Work order | The lines from the start of the listing through the line containing "p_container : string;" should be printed exactly, and no other lines should be printed.

Start of Exercise material

(* ===== verification/Recorder.v ===== *)
(** * The recorder supervisor

    src/worker/recorder/supervisor.py with [upsert] of model/recorder_health.py and
    [graceful_stop] of worker/procutil.py.

    Three lanes of ffmpeg children run side by side: the main recorder, the opt-in
    recorder of a second stream, and the consumers that keep live transcodes warm.
    The source writes each lane's methods out; here a lane is a parameter of one
    method, with the lanes' differences as cases.

    A child is its pid; the pids alive are part of the world.  A stopped or killed
    child is dead (the end of the stop ladder is an unconditional kill).  Parameters:
    the directory scan's answers (as in Indexer.v), whether [os.makedirs] and
    [spawn] succeed, go2rtc's consumer counts, the order Python iterates a set in.
    One tick runs at one instant; instants and backoffs are microseconds. *)

From stdpp Require Import pretty.
From S2P Require Import Prelude PyStr Redis Token Sessions Storage Sweep EventPipeline Indexer Scheduler.

Inductive lane := Main | Sub | Warm.

#[export] Instance lane_eq_dec : EqDecision lane.
Proof. solve_decision. Defined.

Record Proc := {
  p_pid : Z;
  p_disk : option Z;                 (* last_disk; None in the warm lane *)
  p_container : string;
  p_segment_seconds : Z;
  p_last_segment_at : Z;
  p_restart_count : Z;
  p_backoff : Z;
  p_next_retry : Z;
  p_state : string;
  p_dead_handled : bool;
  p_last_db_segment_at : option Z
}.

Record RecorderHealth := {
  h_state : string;
  h_pid : option Z;
  h_last_segment_at : option Z;
  h_restart_count : Z;
  h_last_error : option string
}.

Record RecWorld := {
  rw_ew : EventWorld;                (* storage, schedules *)
  rw_sched : Sched;                  (* cameras with their streams, live activity, encoder nodes *)
  rw_mono : Z;                       (* time.monotonic() *)
  rw_procs : lane -> dict Proc;
  rw_alive : gset Z;
  rw_next_pid : Z;
  rw_health : gmap Z RecorderHealth
}.
(* ===== verification/Normalizer.v ===== *)
(** * Vendor events

    src/server/service/event_normalizer.py and the entry of the event pipeline that uses it
    ([handle] of event_pipeline.py), composed with EventPipeline.

    Messages are what the event sources make of a device's answers (Subscriptions) and what
    a user injects: text fields, numbers where the code takes either.  Drawn regions and the
    camera's own clock are not kept: the pipeline stamps the time of receipt. *)

From S2P Require Import Prelude PyStr Redis Storage EventPipeline Json.
Local Open Scope Z_scope.
Local Open Scope list_scope.

Definition VALID_TYPES : list string :=
  ["motion"; "line_crossing"; "intrusion"; "region_enter"; "region_exit"; "tamper"; "audio"; "io"; "video_loss"; "object"; "loitering"; "count";
   "occupancy"; "doorbell_call"; "audio_class"; "smoke"; "lpr"; "face"; "access"; "unknown"]%string.

(** vendor event type, in lower case, to the unified one *)
Definition ISAPI_MAP : list (string * string) :=
  [("vmd", "motion"); ("motiondetection", "motion"); ("linedetection", "line_crossing"); ("fielddetection", "intrusion");
   ("regionentrance", "region_enter"); ("regionexiting", "region_exit"); ("tamperdetection", "tamper"); ("shelteralarm", "tamper");
   ("scenechangedetection", "tamper"); ("defocus", "tamper"); ("audioexception", "audio"); ("io", "io"); ("inputport", "io");
   ("videoloss", "video_loss"); ("videomismatch", "video_loss"); ("facedetection", "object")]%string.
(** what a topic contains, the first that fits *)
Definition ONVIF_PATTERNS : list (string * string) :=
  [("cellmotiondetector", "motion"); ("motionalarm", "motion"); ("motiondetect", "motion"); ("linedetector", "line_crossing");
   ("fielddetector", "intrusion"); ("intrusiondetector", "intrusion"); ("tamperdetector", "tamper"); ("imagetooblurry", "tamper");
   ("audioanalytics", "audio"); ("audiotooloud", "audio"); ("digitalinput", "io"); ("device/io", "io"); ("signalloss", "video_loss");
   ("globalscenechange", "video_loss")]%string.
Definition SUNAPI_MAP : list (string * string) :=
  [("motiondetection", "motion"); ("tampering", "tamper"); ("defocusdetection", "tamper"); ("audiodetection", "audio"); ("passline", "line_crossing");
   ("linecrossing", "line_crossing"); ("intrusion", "intrusion"); ("intrudedobject", "intrusion"); ("enter", "region_enter"); ("appear", "region_enter");
   ("exit", "region_exit"); ("disappear", "region_exit"); ("videoloss", "video_loss"); ("alarminput", "io")]%string.

Record IsapiAlert := { ia_eventType : option string; ia_eventState : option string; ia_channelID : option string; ia_dynChannelID : option string; ia_vendor_event_id : option string }.
Record OnvifMessage := { om_topic : option string; om_data : list (string * string); om_property_operation : option string; om_channel : json }.
Record SunapiStatus := { ss_event : option string; ss_state : string; ss_channel : json }.
Record ManualEvent := { me_type : option string; me_state : option string; me_subtype : option string; me_score : json; me_channel : json; me_vendor_event_id : option string }.

(** [_safe_int] *)
Definition safe_int (v : json) : option Z := match v with JNull => None | JStr s => if bool_decide (s = EmptyString) then None else py_int s | _ => to_int v end.
Definition opt_text (o : option string) : json := match o with Some s => JStr s | None => JNull end.
Definition last_field (sep : Ascii.ascii) (s : string) : string := List.last (split_on sep s) EmptyString.

Definition normalized (type state : string) (subtype : option string) (score channel : option Z) (vendor_event_id : option string) : NormalizedEvent :=
  {| n_type := type; n_state := state; n_subtype := subtype; n_score := score; n_channel := channel; n_vendor_event_id := vendor_event_id; n_dedup_extra := None |}.

Definition normalize_isapi (a : IsapiAlert) : option NormalizedEvent :=
  let etype := lower (or_str (ia_eventType a) "") in
  if bool_decide (etype = EmptyString) then None else
  let estate := lower (or_str (ia_eventState a) "") in
  let state := if bool_decide (estate = "active"%string) then "start"%string else if bool_decide (estate = "inactive"%string) then "end"%string else "pulse"%string in
  let channel := safe_int (opt_text (if truthy_str (ia_channelID a) then ia_channelID a else ia_dynChannelID a)) in
  Some (normalized (default "unknown"%string (assoc etype ISAPI_MAP)) state (Some etype) None channel (ia_vendor_event_id a)).

Fixpoint first_pattern (topic : string) (l : list (string * string)) : string :=
  match l with [] => "unknown" | (p, t) :: r => if is_substring p topic then t else first_pattern topic r end.
Definition normalize_onvif (m : OnvifMessage) : option NormalizedEvent :=
  let topic := lower (or_str (om_topic m) "") in
  if bool_decide (topic = EmptyString) then None else
  let raw_state := lower (default (default EmptyString (assoc "IsMotion" (om_data m))) (assoc "State" (om_data m))) in
  let op := lower (or_str (om_property_operation m) "") in
  let state := if bool_decide (raw_state ∈ ["true"; "1"; "active"]%string) then "start"%string
               else if bool_decide (raw_state ∈ ["false"; "0"; "inactive"]%string) then "end"%string
               else if bool_decide (op = "deleted"%string) then "end"%string else "pulse"%string in
  let subtype := if is_substring "/" topic then Some (last_field (Ascii.ascii_of_nat 47) topic) else None in
  Some (normalized (first_pattern topic ONVIF_PATTERNS) state subtype None (safe_int (om_channel m)) None).

Definition normalize_sunapi (s : SunapiStatus) : option NormalizedEvent :=
  let key := lower (or_str (ss_event s) "") in
  if bool_decide (key = EmptyString) then None else
  let raw_state := lower (ss_state s) in
  let state := if bool_decide (raw_state ∈ ["true"; "1"; "on"; "active"]%string) then "start"%string
               else if bool_decide (raw_state ∈ ["false"; "0"; "off"; "inactive"]%string) then "end"%string else "pulse"%string in
  Some (normalized (default "unknown"%string (assoc key SUNAPI_MAP)) state (Some key) None (safe_int (ss_channel s)) None).

Definition normalize_manual (r : ManualEvent) : option NormalizedEvent :=
  match me_type r with
  | Some t =>
      if bool_decide (t ∈ VALID_TYPES) then
        Some (normalized t (default "pulse"%string (me_state r)) (me_subtype r) (safe_int (me_score r)) (safe_int (me_channel r)) (me_vendor_event_id r))
      else None
  | None => None
  end.

(** [normalize]: what is dispatched on the source's name *)
Inductive RawEvent := RawIsapi (a : IsapiAlert) | RawOnvif (m : OnvifMessage) | RawSunapi (s : SunapiStatus) | RawManual (r : ManualEvent).
Definition source_of (raw : RawEvent) : string :=
  match raw with RawIsapi _ => "isapi" | RawOnvif _ => "onvif" | RawSunapi _ => "sunapi" | RawManual _ => "manual" end.
Definition normalize_event (raw : RawEvent) : option NormalizedEvent :=
  match raw with
  | RawIsapi a => normalize_isapi a
  | RawOnvif m => normalize_onvif m
  | RawSunapi s => normalize_sunapi s
  | RawManual r => normalize_manual r
  end.

(** [event_pipeline.handle] *)
Definition handle (utc_offset : Z -> Z) (camera_id : Z) (raw : RawEvent) (w : EventWorld) : option Event * EventWorld :=
  match normalize_event raw with
  | None => (None, w)
  | Some n => process utc_offset camera_id n (source_of raw) w
  end.

(** ** What is normalised *)

Definition STATES : list string := ["start"; "end"; "pulse"]%string.

Lemma assoc_in {A} k (l : list (string * A)) v : assoc k l = Some v -> v ∈ snd <$> l.
Proof.
  induction l as [|[k' x] l IH]; [done|]. cbn [assoc]. case_bool_decide; [intros [= ->]; by left|]. intros E%IH. by right.
Qed.
Lemma mapped_valid k l : Forall (fun p => snd p ∈ VALID_TYPES) l -> default "unknown"%string (assoc k l) ∈ VALID_TYPES.
Proof.
  intros H. destruct (assoc k l) as [t|] eqn:E; cbn; [|decide_it]. apply assoc_in in E. apply list_elem_of_fmap in E as (p & -> & Hp).
  rewrite Forall_forall in H. by apply H.
Qed.
Lemma pattern_valid topic l : Forall (fun p => snd p ∈ VALID_TYPES) l -> first_pattern topic l ∈ VALID_TYPES.
Proof. induction 1 as [|[p t] l Hp Hl IH]; cbn [first_pattern]; [decide_it|]. by destruct (is_substring _ _). Qed.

End of Exercise material

Exercise output |
(* ===== verification/Recorder.v ===== *)
(** * The recorder supervisor

    src/worker/recorder/supervisor.py with [upsert] of model/recorder_health.py and
    [graceful_stop] of worker/procutil.py.

    Three lanes of ffmpeg children run side by side: the main recorder, the opt-in
    recorder of a second stream, and the consumers that keep live transcodes warm.
    The source writes each lane's methods out; here a lane is a parameter of one
    method, with the lanes' differences as cases.

    A child is its pid; the pids alive are part of the world.  A stopped or killed
    child is dead (the end of the stop ladder is an unconditional kill).  Parameters:
    the directory scan's answers (as in Indexer.v), whether [os.makedirs] and
    [spawn] succeed, go2rtc's consumer counts, the order Python iterates a set in.
    One tick runs at one instant; instants and backoffs are microseconds. *)

From stdpp Require Import pretty.
From S2P Require Import Prelude PyStr Redis Token Sessions Storage Sweep EventPipeline Indexer Scheduler.

Inductive lane := Main | Sub | Warm.

#[export] Instance lane_eq_dec : EqDecision lane.
Proof. solve_decision. Defined.

Record Proc := {
  p_pid : Z;
  p_disk : option Z;                 (* last_disk; None in the warm lane *)
  p_container : string;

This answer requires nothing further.